Keyword search on "router": report each line of the records that contains it.

Content starts

Lemma version_tables_inverse_witness :
  versionToTLSVersionString !! tls.VersionTLS11 = Some "tls11".
Proof. apply (proj1 (version_tables_inverse "tls11" tls.VersionTLS11)). reflexivity. Defined.

(** ** Further properties: [New] and [Connect] together *)

(** The configuration objects one call hands to the engine. *)
Lemma Connect_events_engine_configs w c hostname port rt :
  engine_configs (Connect_events w c hostname port rt) =
  match dial_result w, heap rt !! tlsConfig c with
  | None, Some _ => [tlsConfig c]
  | _, _ => []
  end.
Proof.
  rewrite Connect_events_eq. unfold engine_configs, dial_events. rewrite omap_app.
  destruct (dial_result w); [by case_decide |].
  destruct (heap rt !! tlsConfig c); [| by case_decide].
  cbn. rewrite omap_app.
  repeat case_decide; try done; destruct (observe w c rt) as [[[]|]| |]; done.
Qed.

(** X16: a client [New] returns can be connected at once: [Connect] does
    not panic on it, and after a successful dial the one configuration object
    handed to the handshake engine is the object [New] built, still holding
    the version bounds, the flags and the server name [New] gave it. *)
Theorem New_then_Connect options rt0 c w hostname port :
  fst (New options rt0) = Done (Some c, None) →
  let rt := snd (New options rt0) in
  let rt' := snd (Connect w c hostname port rt) in
  fst (Connect w c hostname port rt) ≠ Panic
  ∧ (dial_result w = None →
     engine_configs (Connect_events w c hostname port rt) = [tlsConfig c]
     ∧ heap rt' !! tlsConfig c
       = Some (tls.mkConfig (clients.ServerName options)
                 (version_or tls.VersionSSL30 (clients.MinVersion options))
                 (version_or tls.VersionTLS12 (clients.MaxVersion options))
                 (clients.CertsOnly options)
                 (negb (clients.VerifyServerCertificate options)))).
Proof.
  intros H. cbn zeta. pose proof (New_live _ _ _ _ H) as [cfg Hcfg].
  pose proof H as Hinv. apply New_success_inv in Hinv as (_ & Hc & Hheap).
  assert (Hobj : heap (snd (New options rt0)) !! tlsConfig c
                 = Some (tls.mkConfig (clients.ServerName options)
                           (version_or tls.VersionSSL30 (clients.MinVersion options))
                           (version_or tls.VersionTLS12 (clients.MaxVersion options))
                           (clients.CertsOnly options)
                           (negb (clients.VerifyServerCertificate options)))).
  { rewrite Hheap, Hc. cbn. apply lookup_insert_eq. }
  split.
  - rewrite Connect_fst, Hcfg. unfold observe.
    destruct (dial_result w); [done |].
    case_decide; destruct (hs_latency w); try done;
      try destruct (timer_first _ _ _); try done;
      destruct (hs_result w) as [[]|]; done.
  - intros Hd. split.
    + by rewrite Connect_events_engine_configs, Hd, Hcfg.
    + rewrite Connect_heap, Hd, Hcfg. case_decide; [| done].
      rewrite lookup_insert_ne; [done |].
      intros Heq. pose proof (is_fresh (dom (heap (snd (New options rt0))))) as Hfresh.
      rewrite Heq in Hfresh. apply not_elem_of_dom in Hfresh. congruence.
Qed.

Lemma New_then_Connect_witness :
  engine_configs (Connect_events fast_world pinned_client "example.com" "443" pinned_rt)
  = [tlsConfig pinned_client].
Proof.
  refine (proj1 (proj2 (New_then_Connect pinned_options rt_init pinned_client fast_world
                          "example.com" "443" _) _)).
  - vm_compute. reflexivity.
  - reflexivity.
Defined.

(** ** Further properties: the host part of the dialed address *)

Lemma append_nil_l (s : string) : "" +:+ s = s.
Proof. reflexivity. Qed.

Lemma append_cons (x : ascii) (a b : string) : String x a +:+ b = String x (a +:+ b).
Proof. reflexivity. Qed.

Lemma append_assoc (a b c : string) : (a +:+ b) +:+ c = a +:+ (b +:+ c).
Proof.
  induction a as [|x a IH]; [done |]. by rewrite !append_cons, IH.
Qed.

Lemma has_colon_app (a b : string) :
  net.has_colon (a +:+ b) = net.has_colon a || net.has_colon b.
Proof.
  induction a as [|x a IH]; [done |]. rewrite append_cons. cbn. by case_decide.
Qed.

(** Looking for a colon at the head of a string. *)
Lemma prefix_colon (x : ascii) (s : string) :
  String.prefix ":" (String x s) = bool_decide (x = ":"%char).
Proof.
  change (String.prefix ":" (String x s))
    with (if Ascii.ascii_dec ":" x then String.prefix "" s else false).
  destruct (Ascii.ascii_dec ":" x) as [<- | Hne].
  - by destruct s.
  - symmetry. apply bool_decide_eq_false. congruence.
Qed.

(** No colon, no index. *)
Lemma LastIndex_no_colon (s : string) (i : Z) :
  net.has_colon s = false → LastIndex_from i s ":" = (-1)%Z.
Proof.
  revert i. induction s as [|x s IH]; intros i; cbn [LastIndex_from net.has_colon]; [done |].
  case_decide as Hx; [done |]. intros Hs. rewrite (IH _ Hs).
  case_decide; [| done]. rewrite prefix_colon.
  by rewrite bool_decide_eq_false_2.
Qed.

(** The index of a colon with no colon after it. *)
Lemma LastIndex_last_colon (a tail : string) (i : Z) :
  net.has_colon tail = false → (0 ≤ i)%Z →
  LastIndex_from i (a +:+ ":" +:+ tail) ":" = (i + len a)%Z.
Proof.
  intros Ht. revert i. induction a as [|x a IH]; intros i Hi.
  - rewrite append_nil_l, append_cons, append_nil_l. cbn [LastIndex_from].
    rewrite (LastIndex_no_colon _ _ Ht).
    case_decide; [| done]. rewrite prefix_colon.
    rewrite bool_decide_eq_true_2 by done. unfold len. cbn. lia.
  - rewrite append_cons. cbn [LastIndex_from]. rewrite IH by lia.
    unfold len. cbn [String.length]. case_decide; lia.
Qed.

Lemma has_colon_split (s : string) :
  net.has_colon s = true →
  ∃ a tail, s = a +:+ ":" +:+ tail ∧ net.has_colon tail = false.
Proof.
  induction s as [|x s IH]; cbn; [done |].
  destruct (net.has_colon s) eqn:Hs.
  - intros _. destruct (IH eq_refl) as (a & tail & -> & Ht).
    exists (String x a), tail. by rewrite append_cons.
  - case_decide as Hx; [| done]. intros _. subst x. by exists "", s.
Qed.

Lemma substring_prefix (a r : string) : String.substring 0 (String.length a) (a +:+ r) = a.
Proof.
  induction a as [|x a IH].
  - by destruct r.
  - rewrite append_cons. cbn. by rewrite IH.
Qed.

Lemma JoinHostPort_has_colon (hostname port : string) :
  net.has_colon (net.JoinHostPort hostname port) = true.
Proof.
  unfold net.JoinHostPort. destruct (net.has_colon hostname) eqn:Hh.
  - rewrite !has_colon_app. cbn. by rewrite orb_true_r.
  - rewrite !has_colon_app. cbn. by rewrite orb_true_r.
Qed.

(** The host part of an address that ends in a colon-free tail. *)
Lemma hostnameValue_of_split (hostname port a tail : string) :
  net.JoinHostPort hostname port = a +:+ ":" +:+ tail →
  net.has_colon tail = false →
  strings_LastIndex (net.JoinHostPort hostname port) ":" = len a
  ∧ hostnameValue_of hostname port = a.
Proof.
  intros Heq Ht. unfold hostnameValue_of, strings_LastIndex. rewrite Heq.
  rewrite (LastIndex_last_colon _ _ _ Ht) by lia. rewrite Z.add_0_l. split; [done |].
  unfold len. case_decide; [lia |].
  unfold slice_to. rewrite Nat2Z.id. apply substring_prefix.
Qed.

(** X11: the joined address always has a colon, so the search for the last
    one never comes back with -1, and the host part [Connect] derives is
    the address up to that colon: the address is the host part, a colon, and
    a rest that has no colon in it. *)
Theorem hostnameValue_splits_address (hostname port : string) :
  strings_LastIndex (net.JoinHostPort hostname port) ":" ≠ (-1)%Z
  ∧ strings_LastIndex (net.JoinHostPort hostname port) ":"
    = len (hostnameValue_of hostname port)
  ∧ ∃ tail : string,
      net.JoinHostPort hostname port = hostnameValue_of hostname port +:+ ":" +:+ tail
      ∧ net.has_colon tail = false.
Proof.
  destruct (has_colon_split _ (JoinHostPort_has_colon hostname port)) as (a & tail & Heq & Ht).
  destruct (hostnameValue_of_split _ _ _ _ Heq Ht) as [Hidx Hval].
  rewrite Hval, Hidx. split; [unfold len; lia |]. split; [done |]. by exists tail.
Qed.

(** X12: for a port without a colon, the derived host part is the host
    name itself when that has no colon either, and the host name in square
    brackets when it has one (a literal IPv6 address). *)
Theorem hostnameValue_plain_port (hostname port : string) :
  net.has_colon port = false →
  hostnameValue_of hostname port
  = if net.has_colon hostname then "[" +:+ hostname +:+ "]" else hostname.
Proof.
  intros Hp.
  destruct (net.has_colon hostname) eqn:Hh.
  - apply (hostnameValue_of_split hostname port ("[" +:+ hostname +:+ "]") port); [| done].
    unfold net.JoinHostPort. rewrite Hh. by rewrite !append_assoc.
  - apply (hostnameValue_of_split hostname port hostname port); [| done].
    unfold net.JoinHostPort. by rewrite Hh.
Qed.

Lemma hostnameValue_plain_port_witness :
  hostnameValue_of "example.com" "443" = "example.com"
  ∧ hostnameValue_of "2001:db8::1" "443" = "[2001:db8::1]".
Proof.
  split.
  - apply (hostnameValue_plain_port "example.com" "443"). reflexivity.
  - apply (hostnameValue_plain_port "2001:db8::1" "443"). reflexivity.
Defined.
(** The paragraph that a line has opened stays the first thing that the
    loop emits, and its text begins with that line. *)
Lemma first_line_kept :
  forall lines line c,
    exists more others,
      flush (fold_left structureStep lines (Structure [] (line :: c)))
      = (line ++ more) :: others.
Proof.
  assert (G : forall lines first P c,
             exists others,
               flush (fold_left structureStep lines (Structure (first :: P) c))
               = first :: others).
  { intros lines first P c.
    change (first :: P) with ([first] ++ P).
    rewrite fold_structure_prefix.
    destruct (fold_left structureStep lines (Structure P c)) as [P' c'].
    cbn [processedLines currentParagraph]. rewrite flush_app. simpl. eexists. reflexivity. }
  assert (J : forall line c, exists more, join (js " ") (line :: c) = line ++ more).
  { intros line [|x c]; simpl; [exists []; symmetry; apply app_nil_r | eexists; reflexivity]. }
  induction lines as [|raw lines IH]; intros line c.
  - unfold flush. simpl. destruct (J line c) as [more Hm].
    exists more, []. rewrite <- Hm. reflexivity.
  - simpl. unfold structureStep at 2.
    destruct (test pageMarker (trim raw)); [apply IH|].
    destruct (negb (truthy (trim raw))).
    + unfold flush at 2. simpl. destruct (J line c) as [more Hm].
      destruct (G lines (join (js " ") (line :: c)) [[]] []) as [others Ho].
      exists more, others. rewrite <- Hm. exact Ho.
    + simpl currentParagraph.
      destruct (shouldMergeWithPrevious (trim raw) (line :: c)).
      * simpl. apply IH.
      * unfold flush at 2. simpl. destruct (J line c) as [more Hm].
        destruct (G lines (join (js " ") (line :: c)) [] [trim raw]) as [others Ho].
        exists more, others. rewrite <- Hm. exact Ho.
Qed.

(** C4 (as amended).  A line that looks like a heading (and is not a page
    marker) is never merged into the pending paragraph: the paragraph is
    flushed before it and the heading opens a new logical line, so the
    logical lines of a text are those of the lines before the heading
    followed by those of the lines from the heading on, the first of
    which begins with the heading.  (The lines that follow may still be
    merged into it.) *)
Theorem heading_starts_logical_line :
  forall before raw after,
    test pageMarker (trim raw) = false ->
    looksLikeHeading (trim raw) = true ->
    restoreLines (before ++ raw :: after)
    = restoreLines before ++ restoreLines (raw :: after)
    /\ exists more others,
         restoreLines (raw :: after) = (trim raw ++ more) :: others.
Proof.
  intros before raw after Hpage Hhead. unfold restoreLines. split.
  - rewrite fold_left_app. simpl.
    rewrite !(structureStep_heading _ raw Hpage Hhead).
    rewrite <- (app_nil_r (flush (fold_left structureStep before (Structure [] [])))) at 1.
    rewrite fold_structure_prefix, flush_app.
    reflexivity.
  - simpl. rewrite (structureStep_heading _ raw Hpage Hhead).
    apply first_line_kept.
Qed.

(** A paragraph of two lines followed by a heading and a sentence. *)
Lemma heading_starts_logical_line_witness :
  restoreLines [js "Some text that"; js "goes on"; js "INTRODUCTION"; js "More text."]
  = restoreLines [js "Some text that"; js "goes on"]
    ++ restoreLines [js "INTRODUCTION"; js "More text."]
  /\ exists more others,
       restoreLines [js "INTRODUCTION"; js "More text."]
       = (trim (js "INTRODUCTION") ++ more) :: others.
Proof.
  apply (heading_starts_logical_line
           [js "Some text that"; js "goes on"] (js "INTRODUCTION") [js "More text."]);
    vm_compute; reflexivity.
Defined.

(** C4, the claim as stated fails: the line after a heading is joined to
    it. *)
Lemma heading_absorbs_next_line :
  looksLikeHeading (js "INTRODUCTION") = true
  /\ restoreLines [js "INTRODUCTION"; js "this continues"]
     = [js "INTRODUCTION this continues"]
  /\ restoreTextStructure (js "INTRODUCTION\nthis continues")
     = js "INTRODUCTION this continues".
Proof.
  repeat split; vm_compute; reflexivity.
Qed.

End Structure.

(* ================================================================= *)
(** * The matcher on a repeated class *)

Lemma oneChar_ext :
  forall p q st, (forall c, p c = q c) -> oneChar p st = oneChar q st.
Proof.
  intros p q [sn [|c t] cp] H; unfold oneChar; simpl; [reflexivity|].
  rewrite H. reflexivity.
Qed.

Lemma run_class :
  forall items st,
    run false (RSet false items) st
    = oneChar (fun c => existsb (fun it => citemMatch it c) items) st.
Proof.
  intros items st. simpl. apply oneChar_ext. intros c.
  unfold itemsMatch. simpl. rewrite orb_false_r. reflexivity.
Qed.

Lemma run_sp : forall st, run false sp st = oneChar isSpace st.
Proof.
  intros st. unfold sp. rewrite run_class. apply oneChar_ext.
  intros c. simpl. apply orb_false_r.
Qed.

Lemma oneChar_cons :
  forall p sn c t cp,
    oneChar p (MState sn (c :: t) cp)
    = if p c then [MState (c :: sn) t cp] else [].
Proof. reflexivity. Qed.
(** * Spoolson: the v1 router, its auth middleware and the root websocket

    Shallow embedding of [spoolman/api/v1/router.py]:
    - [decode_and_check_basic_auth_or_raise] and the [check_auth] middleware,
    - the root websocket handler [notify],
    together with the subscriber registry, the bounded session queue and the
    broadcast dispatcher that the handler and the design document rely on
    ([spoolman.ws] is not part of the visible sources; those parts are modelled
    from the design document and marked as such). *)

From Stdlib Require Import QArith Ascii.
From stdpp Require Import gmap strings list fin_maps fin_sets.

#[local] Set Warnings "-clear-no-such-hyp".

Local Open Scope string_scope.
Local Open Scope nat_scope.
Local Open Scope list_scope.
Local Open Scope stdpp_scope.

(** ** Topic keys and sessions *)

(** A topic key is the tuple of path segments handed to the manager:
    [()] is the root key, [("spool",)] an entity type, [("spool", "5")] one
    entity. *)
Abbreviation TopicKey := (list string) (only parsing).

(** A session is identified by the identity of its websocket object. *)
Abbreviation Session := nat (only parsing).

Definition root_topic : TopicKey := [].

(** ** Subscriber registry *)

Module Registry.

(** Modelled from the spec: the subscriber registry of [spoolman.ws]
    (the object behind [websocket_manager]) is missing from the sources; it
    maps a topic key to the set (bucket) of sessions subscribed at it. *)
Abbreviation t := (gmap TopicKey (gset Session)).

Definition empty : t := ∅.

(** Modelled from the spec: the bucket of a topic; a topic without
    subscribers has the empty bucket. *)
Definition bucket (r : t) (topic : TopicKey) : gset Session :=
  default ∅ (r !! topic).

(** Modelled from the spec: [subscribe(topic, session)], missing from the
    sources: adds the session to the bucket for [topic], at any depth. *)
Definition subscribe (topic : TopicKey) (s : Session) (r : t) : t :=
  <[topic := {[s]} ∪ bucket r topic]> r.

(** Modelled from the spec: [unsubscribe(topic, session)], missing from the
    sources: removes the association, and does nothing when the topic has
    no bucket. *)
Definition unsubscribe (topic : TopicKey) (s : Session) (r : t) : t :=
  match r !! topic with
  | Some b => <[topic := b ∖ {[s]}]> r
  | None => r
  end.

(** The prefixes of a topic, from length 0 to the full length. *)
Definition prefixes (topic : TopicKey) : list TopicKey :=
  (λ n, take n topic) <$> seq 0 (S (length topic)).

(** Modelled from the spec: [matches(event_topic)], missing from the
    sources: walks the prefixes of the event topic from length 0 to the full
    length and collects the bucket found at each of them into one set. *)
Definition matches (r : t) (event_topic : TopicKey) : gset Session :=
  foldr (λ p acc, bucket r p ∪ acc) ∅ (prefixes event_topic).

Content ends

• **OUTPUT BELOW**:
(** * Spoolson: the v1 router, its auth middleware and the root websocket
    Shallow embedding of [spoolman/api/v1/router.py]:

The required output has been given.